YOUR ASSIGNMENT: Every line in the records below with the string "which" needs to be copied out.

Saved data entries:
···
(** * Session synchronisation of the presenter backend

    A shallow embedding of [app/lib/SessionManager.js]: the session snapshot,
    the handlers registered on the socket server and the messages they emit,
    followed by the properties of the specification checked against them.

    JavaScript values are embedded as follows.
    - A line id or a status is [option string]; [None] stands for [null] and
      [undefined], which the handlers never tell apart for these fields.
    - An order id received from a client is a [JsNum]: absent, [null] or a
      number.  Order ids stored in the database are integers ([Z]).
    - A settings value is a JSON tree [JsVal]; the host-keyed stores
      ([session.settings], the public view, a settings message) are finite
      maps from host names to such trees.  A key bound to [JUndef] is a
      property whose value is [undefined].
    - A handler is a function on the server state that either returns or
      throws; what it changed and sent before throwing stays. *)

From Stdlib Require Import ZArith Lia.
From stdpp Require Import gmap strings list fin_maps.

Local Open Scope Z_scope.
Set Warnings "-register-all".

(** ** JSON values *)

Inductive JsVal : Type :=
  | JUndef
  | JNull
  | JBool (b : bool)
  | JNum (n : Z)
  | JStr (s : string)
  | JArr (items : list JsVal)
  | JObj (fields : list (string * JsVal)).

Definition is_undef (v : JsVal) : bool :=
  match v with JUndef => true | _ => false end.

(** Truthiness of a value, as tested by [?:] and [||]. *)
Definition truthy (v : JsVal) : bool :=
  match v with
  | JUndef | JNull => false
  | JBool b => b
  | JNum n => negb (n =? 0)
  | JStr s => negb (String.eqb s "")
  | JArr _ | JObj _ => true
  end.

(** Own property [k] of an object literal, first binding. *)
Fixpoint field (k : string) (fs : list (string * JsVal)) : option JsVal :=
  match fs with
  | [] => None
  | (k', v) :: fs' => if String.eqb k k' then Some v else field k fs'
  end.

(** [o[k] = v] on an object literal: overwrite in place, or append. *)
Fixpoint set_field (k : string) (v : JsVal) (fs : list (string * JsVal))
  : list (string * JsVal) :=
  match fs with
  | [] => [(k, v)]
  | (k', v') :: fs' =>
      if String.eqb k k' then (k, v) :: fs' else (k', v') :: set_field k v fs'
  end.

(** *** [get-value]

    [get( target, path )] of get-value 3, for a dotted [path] given by its
    segments, none of which is an array index or the name of a member every
    object inherits (as in [security.options.private]).  A target that is
    not an object is returned as it is.  A key that is the whole dotted path
    is taken first.  Otherwise the segments are followed one object at a
    time; where a segment is no key of the object at hand, it is joined with
    the segments after it, by dots, until the join is a key.  A segment that
    cannot be resolved, or one below a value that is not an object, gives
    [undefined]. *)

(** [isValidObject( target )] and the keys [in] can find: those of an
    object; an array has none of the keys considered here. *)
Definition fieldsOf (v : JsVal) : option (list (string * JsVal)) :=
  match v with
  | JObj fs => Some fs
  | JArr _ => Some []
  | _ => None
  end.

(** The loop of [get]: [pending] is the join of the segments that were no
    key of [target] so far. *)
Fixpoint descend (target : JsVal) (pending : option string)
    (segs : list string) : JsVal :=
  match segs with
  | [] =>
      match pending with
      | None => target
      | Some _ => JUndef
      end
  | seg :: segs' =>
      match fieldsOf target with
      | None => JUndef
      | Some fs =>
          let prop := match pending with
                      | None => seg
                      | Some p => String.append p (String.append "." seg)
                      end in
          match field prop fs with
          | Some v => descend v None segs'
          | None => descend target (Some prop) segs'
          end
      end
  end.

Definition get_value (target : JsVal) (path : list string) : JsVal :=
  match fieldsOf target with
  | None => target
  | Some fs =>
      match field (String.concat "." path) fs with
      | Some v => v
      | None => descend target None path
      end
  end.

(** *** [deepmerge]

    [merge( target, source, { arrayMerge: ( _, source ) => source } )] of
    deepmerge 4.3.  Two objects are merged key by key into a copy of the
    target: a source value that is an object or an array is merged with what
    the target has under the key, any other replaces it.  Arrays are taken
    from the source as they are.  A source key that names a member the
    target inherits and does not own is skipped, so a copy, which is the
    merge into an empty object, has none of these keys.

    The source is an object or an array wherever the handlers and the merge
    itself call [deepmerge]; for any other source the definition gives the
    source.  The keys of an object are taken to be distinct.  A key
    [__proto__] that an object owns, as [JSON.parse] can make one, is
    skipped like the other inherited names where the target is an object
    that does not own it.  Where the library would assign it to the result
    instead (the target owns it, or the target is no object), the assignment
    sets the prototype of the result, and values carry no prototype here:
    such objects are outside the embedding. *)
Definition isMergeableObject (v : JsVal) : bool :=
  match v with JObj _ | JArr _ => true | _ => false end.

(** The members of [Object.prototype]. *)
Definition inheritedNames : list string :=
  ["constructor"; "__defineGetter__"; "__defineSetter__"; "hasOwnProperty";
   "__lookupGetter__"; "__lookupSetter__"; "isPrototypeOf";
   "propertyIsEnumerable"; "toString"; "valueOf"; "__proto__";
   "toLocaleString"]%string.

(** [key in {}] *)
Definition inherited (k : string) : bool :=
  existsb (String.eqb k) inheritedNames.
···
ANSWER TO THIS EXERCISE:
      [undefined], which the handlers never tell apart for these fields.
    segments, none of which is an array index or the name of a member every
    target inherits and does not own is skipped, so a copy, which is the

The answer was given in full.